- WHAT IS EXPECTED -
Please take the entries below from the first line through the line containing "assert (AG : agree" and repeat them exactly, leaving out everything after.

- GIVEN RECORDS -
Lemma parse_table fuel data at_ n d table dht rest : scanned im w hh q done d -> table_written im sc table dht -> here data at_ (dht ++ rest) -> zlen data - at_ < Z.of_nat fuel ->
  exists fuel' d', parse_loop fuel data at_ true n d = parse_loop fuel' data (at_ + zlen dht) true n d' /\ scanned im w hh q done d' /\ table_read table d'
    /\ zlen data - (at_ + zlen dht) < Z.of_nat fuel'.
Proof.
  intros S TW H HF. pose proof S as [S1 S2 S3 S4 S5 S6 S7 [L1 L2] S9]. unfold table_written in TW. destruct (has_table sc) eqn:ET.
  - destruct TW as (cnt & vals & t & kt & -> & TF & ->). pose proof TF as [WC _ KB KV CO _]. pose proof WC as [WL _ WS _ _ _]. pose proof CO as [_ _ _ CS _ _ _ _].
    assert (LB : zlen ([table_class sc] ++ cnt ++ vals) = 17 + zlen vals) by (rewrite !zlen_app, WL; change (zlen [_]) with 1; lia). pose proof (zlen_nonneg vals).
    set (body := [table_class sc] ++ cnt ++ vals) in *. unfold segment in H. rewrite <- !app_comm_cons, <- app_assoc in H.
    pose proof (here_len _ _ _ _ H) as LD. match type of LD with _ = _ + zlen ?l => pose proof (zlen_nonneg l) end. destruct fuel as [|fuel]; [lia|].
    destruct (parse_segment fuel data at_ 196 body rest true n d H) as [E H']; [lia | done|]. rewrite E, zlen_segment. unfold handle. cbn [Z.eqb Pos.eqb].
    unfold body. rewrite (read_dht (table_class sc) cnt vals kt), ok_bind; [|unfold table_class; destruct (_ =? 0); tauto | done | done]. fold body.
    exists fuel. eexists. split; [rewrite Z.add_assoc; reflexivity|]. destruct S1 as [S1 S1'].
    assert (N1 : dc_tables d <> []) by (intros EN; rewrite EN in L1; done). assert (N2 : ac_tables d <> []) by (intros EN; rewrite EN in L2; done).
    destruct (index_first _ N1) as (dc0 & I1), (index_first _ N2) as (ac0 & I2).
    assert (AG : agree (Some t) kt) by (by exists cnt, vals). unfold table_class. destruct (Z.eqb_spec (Tool.ss sc) 0) as [E0|E0]; cbn [Z.eqb].
    + split_and!; [split; cbn; rewrite ?length_insert; try done; by split | | lia]. exists kt, ac0. rewrite (proj2 (Z.eqb_eq _ 0) E0). cbn [dc_tables ac_tables with_tables fst snd]. rewrite index_insert by done. done.
    + split_and!; [split; cbn; rewrite ?length_insert; try done; by split | | lia]. exists dc0, kt. rewrite (proj2 (Z.eqb_neq _ 0) E0). cbn [dc_tables ac_tables with_tables fst snd]. rewrite index_insert by done. done.
  - destruct TW as [-> ->]. change (zlen []) with 0. rewrite Z.add_0_r. exists fuel, d. split_and!; try done.
    destruct (index_first (dc_tables d)) as (dc0 & I1); [intros EN; rewrite EN in L1; done|]. destruct (index_first (ac_tables d)) as (ac0 & I2); [intros EN; rewrite EN in L2; done|].
    exists dc0, ac0. split_and!; try done. by rewrite ET.
Qed.
Section scan.
Context (data : list Z) (d : decoder) (p : scan_params) (start : Z).
Hypothesis tables : tables_fine d.
Hypothesis band : 0 <= ss p /\ se p <= 63.

Definition past (st : scanning) : Prop := start <= position (rd st).

Lemma scan_block_halts slot st yx : past st -> halts past (scan_block data d p slot st yx).
Proof.
  intros PS. destruct yx as [y x]. unfold scan_block. run_step. intros c _. cbv zeta. eapply (halts_bind (fun _ => True)); [unfold get_block; by case_match|]. intros block _.
  eapply halts_bind; [apply halts_index, (tf_dc _ tables)|]. intros dc TD. eapply halts_bind; [apply halts_index, (tf_ac _ tables)|]. intros ac TA.
  eapply halts_bind; [by apply decode_block_halts; [| | apply band..]|]. intros [[r pred] b] A. unfold past in *. cbn [halts rd fst] in *. lia.
Qed.

Lemma check_restart_past scan st : past st -> past (check_restart data d scan st).
Proof.
  unfold past, check_restart, restart. intros PS. repeat case_match; cbn [rd position]; [|done..].
  pose proof (skip_to_restart_ge data (length data) (position (rd st))). lia.
Qed.

Lemma scan_unit_halts scan st yx : past st -> halts past (scan_unit data d p scan st yx).
Proof.
  intros PS. destruct yx as [y x]. unfold scan_unit. cbv zeta. apply halts_fold; [|by apply check_restart_past].
  intros s slot _ PS'. run_step. intros c _. case_match. apply halts_fold; [|done]. intros s' yx _. apply scan_block_halts.
Qed.

Lemma decode_scan_blocks_halts co cs scan : start <= zlen data -> halts (fun x => start <= x.1.1) (decode_scan_blocks data d co cs scan p start).
Proof.
  intros HS. unfold decode_scan_blocks. run_step. intros slot _. run_step. intros c _. case_match. eapply (halts_bind past).
  - apply halts_fold; [intros s yx _; apply scan_unit_halts | unfold past; cbn [rd position]; lia].
  - intros st PS. cbn [halts fst]. unfold past in PS. destruct (next_marker_ge data (length data) (position (rd st))) as [HN | ->]; lia.
Qed.
End scan.

Lemma select_halts header l : forall st, halts (fun _ => True) (foldK (select header) st l).
Proof.
  intros st. apply halts_fold; [|done]. intros [cs scan] k _ _. unfold select. run_step. intros id _. run_step. intros t _. run_step. by intros slot _.
Qed.

Lemma decode_scan_halts data d header start : tables_fine d -> Forall is_byte header -> start <= zlen data ->
  halts (fun x => start <= x.1 /\ tables_fine x.2) (decode_scan data d header start).
Proof.
  intros TF HB HS. unfold decode_scan. run_step. intros n _. case_match; [done|]. eapply halts_bind; [apply select_halts|]. intros [cs scan] _.
  eapply halts_bind; [by apply halts_index|]. intros s SB. run_step. intros e _. run_step. intros a _. cbv beta. destruct ((63 <? s) || (63 <? e) || (e <? s)) eqn:EB; [done|].
  apply orb_false_iff in EB as [[_ E2%Z.ltb_ge]%orb_false_iff _]. run_step. intros co _. eapply halts_bind; [apply decode_scan_blocks_halts; [done | unfold is_byte in SB; cbn [ss se]; lia | done]|].
  intros [[end_ cs'] co'] HE. split; [done|]. cbn [snd]. destruct TF as [T1 T2]. by split.
Qed.

(** * Segments *)

Lemma drop_bytes n l : Forall is_byte l -> Forall is_byte (drop n l).
Proof. apply Forall_drop. Qed.

Lemma read_quant_halts fuel : forall body q, zlen body < Z.of_nat fuel -> halts (fun _ => True) (read_quant fuel body q).
Proof.
  induction fuel as [|fuel IH]; intros body q F; [pose proof (zlen_nonneg body); lia|]. cbn [read_quant]. destruct body as [|b body]; [done|]. cbv zeta. case_match; [done|]. case_match; [done|].
  apply IH. unfold zlen in *. rewrite length_drop. cbn [length] in *. case_match; lia.
Qed.

Lemma build_length_values counts t code i n t' code' i' : Huff.Kernel.build_length counts (t, code, i) n = Some (t', code', i') -> Huff.Kernel.values t' = Huff.Kernel.values t.
Proof. unfold Huff.Kernel.build_length. cbv zeta. repeat case_match; try done; intros [=]; by subst. Qed.
Lemma build_values counts ls : forall t code i t' code' i', Huff.Kernel.foldO (Huff.Kernel.build_length counts) (t, code, i) ls = Some (t', code', i') ->
  Huff.Kernel.values t' = Huff.Kernel.values t.
Proof.
  induction ls as [|n ls IH]; intros t code i t' code' i'; cbn [Huff.Kernel.foldO]; [by intros [=]; subst|].
  destruct (Huff.Kernel.build_length counts (t, code, i) n) as [[[t1 c1] i1]|] eqn:E; [|done]. cbn. intros ->%IH. by apply build_length_values in E.
Qed.
Lemma build_bytes counts values t : Forall is_byte values -> Huff.Kernel.build counts values = Some t -> byte_table t.
Proof.
  intros B. unfold Huff.Kernel.build. cbv zeta. case_match; [done|]. destruct (Huff.Kernel.foldO _ _ _) as [[[t1 c1] i1]|] eqn:E; [|done]. cbn. intros [= <-].
  unfold byte_table. cbn [Huff.Kernel.values]. rewrite (build_values _ _ _ _ _ _ _ _ E). cbn [Huff.Kernel.values]. apply Forall_app. split; [by apply Forall_take|].
  apply Forall_drop. cbn [Huff.Kernel.EMPTY Huff.Kernel.values]. by apply Forall_replicate.
Qed.

Lemma read_huffman_halts fuel : forall body t, Forall is_byte body -> Forall byte_table t.1 -> Forall byte_table t.2 -> zlen body < Z.of_nat fuel ->
  halts (fun t => Forall byte_table t.1 /\ Forall byte_table t.2) (read_huffman fuel body t).
Proof.
  induction fuel as [|fuel IH]; intros body [dc ac] B T1 T2 F; [pose proof (zlen_nonneg body); lia|]. cbn [read_huffman fst snd] in *. destruct (Z.leb_spec 17 (zlen body)) as [HL|]; [|by split].
  cbv zeta. case_match; [done|]. destruct (Z.ltb_spec (zlen body) (17 + zsum (pyslice body 1 17))) as [|HT]; [done|]. run_step. intros t ET.
  apply build_bytes in ET; [|by apply pyslice_bytes].
  assert (HP : 0 <= zsum (pyslice body 1 17)). { apply zsum_nonneg. eapply Forall_impl; [by apply (pyslice_bytes _ 1 17)|]. unfold is_byte. lia. }
  apply IH; [by apply Forall_drop | | | unfold zlen in *; rewrite length_drop; lia]; case_match; cbn [fst snd]; (done || by apply Forall_insert).
Qed.
(* ===== verification/JpegConvert.v ===== *)
(** JpegConvert: a baseline file and the progressive file the tool makes of it.

    The kernel decodes both to the same coefficients. *)
From Stdlib Require Import ZArith Lia List.
From stdpp Require Import base list gmap strings.
From S2P Require Import Prelude Text Arrays Machine Huff Png Jpeg JpegBits JpegScan JpegFirst JpegRefine JpegBlocks JpegLevels JpegKinds JpegTables JpegFile JpegWhole JpegWrite JpegFrame JpegProgressive JpegRead JpegBaseline JpegParts.
Open Scope Z_scope.
Import Jpeg.Kernel.

(** * Lists of parts *)

Lemma parts_read ps : Forall part_ok ps -> forall fuel data at_ rest hf n st d, here data at_ (concat (part_bytes <$> ps) ++ rest) -> alike st d -> zlen data - at_ < Z.of_nat fuel ->
  exists fuel' d', Tool.parse fuel data at_ st = Tool.parse fuel' data (at_ + zlen (concat (part_bytes <$> ps))) (foldl keep_part st ps)
    /\ parse_loop fuel data at_ hf n d = parse_loop fuel' data (at_ + zlen (concat (part_bytes <$> ps))) hf n d'
    /\ alike (foldl keep_part st ps) d' /\ frame_of d' = frame_of d /\ here data (at_ + zlen (concat (part_bytes <$> ps))) rest
    /\ zlen data - (at_ + zlen (concat (part_bytes <$> ps))) < Z.of_nat fuel'.
Proof.
  intros F. induction F as [|p ps PO F IH]; intros fuel data at_ rest hf n st d H A HF.
  - exists fuel, d. cbn [fmap list_fmap concat foldl] in *. change (zlen []) with 0. rewrite Z.add_0_r. done.
  - cbn [fmap list_fmap concat foldl] in *. rewrite <- app_assoc in H. rewrite zlen_app, Z.add_assoc. assert (LP : 4 <= zlen (part_bytes p)) by (unfold part_bytes; rewrite zlen_segment; pose proof (zlen_nonneg (part_segment p).2); lia).
    assert (LD : 0 < zlen data - at_) by (unfold part_bytes, segment in H; rewrite <- !app_comm_cons in H; apply here_lt, Z.ltb_lt in H; lia).
    destruct fuel as [|fuel]; [lia|]. destruct (part_read p fuel data at_ _ hf n st d PO H A) as (d1 & -> & -> & A1 & F1 & H1).
    destruct (IH fuel data _ rest hf n _ d1 H1 A1 ltac:(lia)) as (f' & d' & E1 & E2 & A' & F' & H' & HF'). exists f', d'. split_and!; try done. congruence.
Qed.

(** * The frame and the scan, as the tool reads them *)

(** What the frame says of a component. *)
Definition bare (c : Tool.comp) : Tool.comp := Tool.Comp (Tool.id c) (Tool.h c) (Tool.v c) (Tool.tq c) 0 0 0 0 [].

Lemma be_val_2 x : 0 <= x < 65536 -> exists a b, be_bytes 2 x = [a; b] /\ be_val [a; b] = x.
Proof.
  intros H. rewrite be_bytes_2. eexists _, _. split; [done|]. rewrite <- be_bytes_2. apply be_val_be_bytes. change (256 ^ Z.of_nat 2) with 65536. done.
Qed.

Lemma read_component_ok w hh cs i c : cs !! i = Some c -> 0 <= Tool.h c <= 15 -> 0 <= Tool.v c <= 15 -> Tool.read_component (frame_body w hh cs) (Z.of_nat i) = Ret (bare c).
Proof.
  intros E Hh Hv. assert (H : here (frame_body w hh cs) 0 (frame_head w hh (zlen cs) ++ concat (comp_bytes <$> take i cs) ++ comp_bytes c ++ concat (comp_bytes <$> drop (S i) cs))).
  { split; [lia|]. change (Z.to_nat 0) with O. rewrite drop_0. unfold frame_body. f_equal. transitivity (concat (comp_bytes <$> (take i cs ++ c :: drop (S i) cs))); [by rewrite (take_drop_middle cs i c E)|]. rewrite fmap_app, concat_app. reflexivity. }
  apply here_app in H. rewrite zlen_head in H. apply here_app in H. rewrite zlen_triples in H. assert (EL : zlen (take i cs) = Z.of_nat i) by (unfold zlen; apply lookup_lt_Some in E; rewrite length_take; lia). rewrite EL in H.
  unfold Tool.read_component. rewrite (here_sub _ _ _ _ (6 + 3 * Z.of_nat i) (9 + 3 * Z.of_nat i) H ltac:(lia) ltac:(change (zlen (comp_bytes c)) with 3; lia)). unfold comp_bytes. destruct (nibbles (Tool.h c) (Tool.v c)) as [-> ->]; [lia..|]. done.
Qed.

- YOUR RESPONSE -
Lemma parse_table fuel data at_ n d table dht rest : scanned im w hh q done d -> table_written im sc table dht -> here data at_ (dht ++ rest) -> zlen data - at_ < Z.of_nat fuel ->
  exists fuel' d', parse_loop fuel data at_ true n d = parse_loop fuel' data (at_ + zlen dht) true n d' /\ scanned im w hh q done d' /\ table_read table d'
    /\ zlen data - (at_ + zlen dht) < Z.of_nat fuel'.
Proof.
  intros S TW H HF. pose proof S as [S1 S2 S3 S4 S5 S6 S7 [L1 L2] S9]. unfold table_written in TW. destruct (has_table sc) eqn:ET.
  - destruct TW as (cnt & vals & t & kt & -> & TF & ->). pose proof TF as [WC _ KB KV CO _]. pose proof WC as [WL _ WS _ _ _]. pose proof CO as [_ _ _ CS _ _ _ _].
    assert (LB : zlen ([table_class sc] ++ cnt ++ vals) = 17 + zlen vals) by (rewrite !zlen_app, WL; change (zlen [_]) with 1; lia). pose proof (zlen_nonneg vals).
    set (body := [table_class sc] ++ cnt ++ vals) in *. unfold segment in H. rewrite <- !app_comm_cons, <- app_assoc in H.
    pose proof (here_len _ _ _ _ H) as LD. match type of LD with _ = _ + zlen ?l => pose proof (zlen_nonneg l) end. destruct fuel as [|fuel]; [lia|].
    destruct (parse_segment fuel data at_ 196 body rest true n d H) as [E H']; [lia | done|]. rewrite E, zlen_segment. unfold handle. cbn [Z.eqb Pos.eqb].
    unfold body. rewrite (read_dht (table_class sc) cnt vals kt), ok_bind; [|unfold table_class; destruct (_ =? 0); tauto | done | done]. fold body.
    exists fuel. eexists. split; [rewrite Z.add_assoc; reflexivity|]. destruct S1 as [S1 S1'].
    assert (N1 : dc_tables d <> []) by (intros EN; rewrite EN in L1; done). assert (N2 : ac_tables d <> []) by (intros EN; rewrite EN in L2; done).
    destruct (index_first _ N1) as (dc0 & I1), (index_first _ N2) as (ac0 & I2).
    assert (AG : agree (Some t) kt) by (by exists cnt, vals). unfold table_class. destruct (Z.eqb_spec (Tool.ss sc) 0) as [E0|E0]; cbn [Z.eqb].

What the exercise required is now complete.